In the eurozone, industrial activity remains depressed, as corroborated by S&P's March PMIs. Nevertheless, in both France and Germany, activity is continuing to pick up, even if we're still a long way from returning to growth. Clearly, in the current climate, with the winds of uncertainty blowing in from the United States, it is difficult to envisage a rapid upturn.
Unfortunately, the lesser contraction in activity in the major countries in March contrasts with the continuing slump in activity in Italy and Spain. For the latter, the last few months have been particularly unfavorable. Indeed, for two months now, industrial activity has been contracting, after a year of continuous growth.
The budget spending measures announced by Germany in particular should support growth over the course of the year, but their impact will only be felt very gradually in 2025. Other countries should also benefit from spending on defense activities.

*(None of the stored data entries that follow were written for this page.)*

(** C37: an export file reads back with its passphrase.  Exporting writes a file whose
    clear header shows the bundle's counts, and importing the file, on any device and
    any store, merges exactly the exported bundle (its dictionaries with sorted keys). *)
Theorem export_import_roundtrip id dev now created salt nonce passphrase since until budget attach s b :
  build_bundle id dev now created since until budget attach s = (Ok b, s) →
  wf_dict (bundle_dict b) → passphrase ≠ ""%string → length nonce = 12%nat →
  blen (canonical_json (JObj (export_header b salt))) < 2 ^ 32 →
  ∃ data, export_history id dev now created salt nonce passphrase since until budget attach s = (Ok data, s) ∧
    read_export_header data = Ok (canon true (JObj (export_header b salt))) ∧
    ∀ id' now' draws s', import_history id' now' draws data passphrase s'
                         = merge_bundle id' now' draws (canon true (JObj (bundle_dict b))) s'.
Proof using L ZL.
  intros Hb Hwf Hp%String.eqb_neq Hn Hlen. destruct (derive_ok passphrase salt) as (key & Ek & Hk).
  set (hdr := canonical_json (JObj (export_header b salt))) in *.
  set (ct := chacha_encrypt key nonce (zlib_compress (encode_bundle b)) HISTORY_MAGIC).
  set (data := file_layout (byte_of HISTORY_VERSION) hdr (nonce ++ ct)). exists data.
  assert (read_export_header data = Ok (canon true (JObj (export_header b salt)))) as Hread.
  { apply read_layout; [done|done|apply canonical_json_loads, export_header_wf|..].
    - by rewrite canon_obj.
    - set (d := export_header b salt). canon_intro true d J HJ. view HJ. by eexists. }
  split_and!; [|done|].
  - unfold export_history, se_check. rewrite Hp. unfold se_bind, se_ret, se_lift. rewrite Hb. unfold seal_export.
    rewrite Ek. cbn [res_bind]. unfold Aead.encrypt, blen. rewrite Hk. cbn [res_bind negb]. fold hdr. unfold to_be.
    assert ((0 <=? Z.of_nat (length hdr)) && (Z.of_nat (length hdr) <? 256 ^ Z.of_nat 4) = true) as ->; [|done].
    unfold blen in Hlen. change (256 ^ Z.of_nat 4) with (2 ^ 32). lia.
  - intros id' now' draws s'. unfold import_history, se_bind, se_lift.
    assert (open_export data passphrase = Ok (canon true (JObj (bundle_dict b)))) as ->; [|done].
    unfold open_export. rewrite Hread. cbn [res_bind]. rewrite Hp. unfold kdf_params.
    set (d := export_header b salt). canon_intro true d J HJ. view HJ.
    set (d' := [("salt"%string, _); _]). canon_intro true d' J' HJ'.
    view HJ'. cbn [to_pystr]. rewrite b64d_b64e. cbn [res_bind to_int except].
    unfold data. rewrite layout_rest by done.
    assert (blen (nonce ++ ct) <=? 12 = false) as ->.
    { apply Z.leb_gt. unfold blen, ct. rewrite length_app, Hn. pose proof (chacha_length key nonce (zlib_compress (encode_bundle b)) HISTORY_MAGIC). lia. }
    rewrite Ek. cbn [res_bind]. rewrite take_app_length', drop_app_length' by done.
    rewrite (proj2 (Aead.decrypt_iff key nonce ct HISTORY_MAGIC (zlib_compress (encode_bundle b)))).
    2:{ split_and!; [done..|]. unfold Aead.encrypt, blen. by rewrite Hk. }
    cbn [except res_bind]. rewrite zlib_roundtrip. cbn [res_bind]. by rewrite encoded_bundle_decodes.
Qed.
(** An import is all or nothing up to the merge.  Either the file is refused and the
    store is untouched, or what follows its header was sealed, with the file's magic as
    associated data, under the key the passphrase gives for the header's parameters, and
    exactly the bundle sealed there is merged: a damaged file or a wrong passphrase never
    reaches the store. *)
Theorem import_authentic id now draws data passphrase s :
  (∃ e, import_history id now draws data passphrase s = (Err e, s)) ∨
  ∃ header salt iterations key nonce plaintext raw bundle,
    read_export_header data = Ok header ∧ kdf_params header = Ok (salt, iterations) ∧
    derive_key_from_passphrase passphrase salt iterations = Ok key ∧
    drop (9 + header_length data) data = nonce ++ chacha_encrypt key nonce plaintext HISTORY_MAGIC ∧
    zlib_decompress plaintext = Ok raw ∧ decode_bundle raw = Ok bundle ∧
    import_history id now draws data passphrase s = merge_bundle id now draws bundle s.
Proof using L.
  unfold import_history, se_bind, se_lift. destruct (open_export data passphrase) as [bundle|e] eqn:E; [right|left; by eexists].
  unfold open_export in E. apply res_bind_Ok in E as (header & Eh & E). destruct (String.eqb passphrase ""); [done|].
  apply res_bind_Ok in E as ([salt iterations] & Ek & E). destruct (_ <=? 12); [done|].
  apply res_bind_Ok in E as (key & Ed & E). apply res_bind_Ok in E as (plaintext & Ep & E). apply except_Ok in Ep.
  apply except_Ok in E. apply res_bind_Ok in E as (raw & Er & E).
  apply Aead.decrypt_iff in Ep as (Hk & Hn & Ep). unfold Aead.encrypt, blen in Ep. rewrite Hk in Ep. cbn [negb] in Ep.
  injection Ep as Ep. set (body := drop _ data) in *.
  exists header, salt, iterations, key, (take 12 body), plaintext, raw, bundle. split_and!; try done.
  rewrite <-(take_drop 12 body) at 1. by rewrite Ep.
Qed.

Nevertheless, a key factor in Europe's recovery will remain the ECB's continued monetary easing. In this respect, inflation figures for March were very reassuring. Total inflation, as expected, decelerated to 2.2% year-on-year. Above all, core inflation fared slightly better than expected, decelerating to 2.4%, the lowest level since January 2022.
One of the most striking features of this deceleration in inflation is the downward trend in service prices. For the first time since June 2022, the index has fallen below 3.5%!
This is good news for the ECB. Nevertheless, it still seems to us that the ECB should skip April and wait until June to continue its monetary easing. On the one hand, there is still a great deal of uncertainty surrounding the US tariffs, and it would be reasonable to have at least a month to see what impact they might have.
On the other hand, Mrs. Lagarde has always tried to maintain the cohesion of the Board of Governors, and she will surely seek to allay the concerns of the more conservative members, a number of whom believe that even more caution is needed in the trajectory of key rate cuts.
In particular, with substantial fiscal spending ahead, the more conservative members are likely to insist on the need to be more patient in monetary adjustment, as her policies could push the ECB's “neutral” rate higher than previously anticipated. In addition, while ECB economists still expect wage deceleration to continue, as we do, the fact that the region's unemployment rate remains historically low possibly remains a pressure factor that could make wage deceleration slower.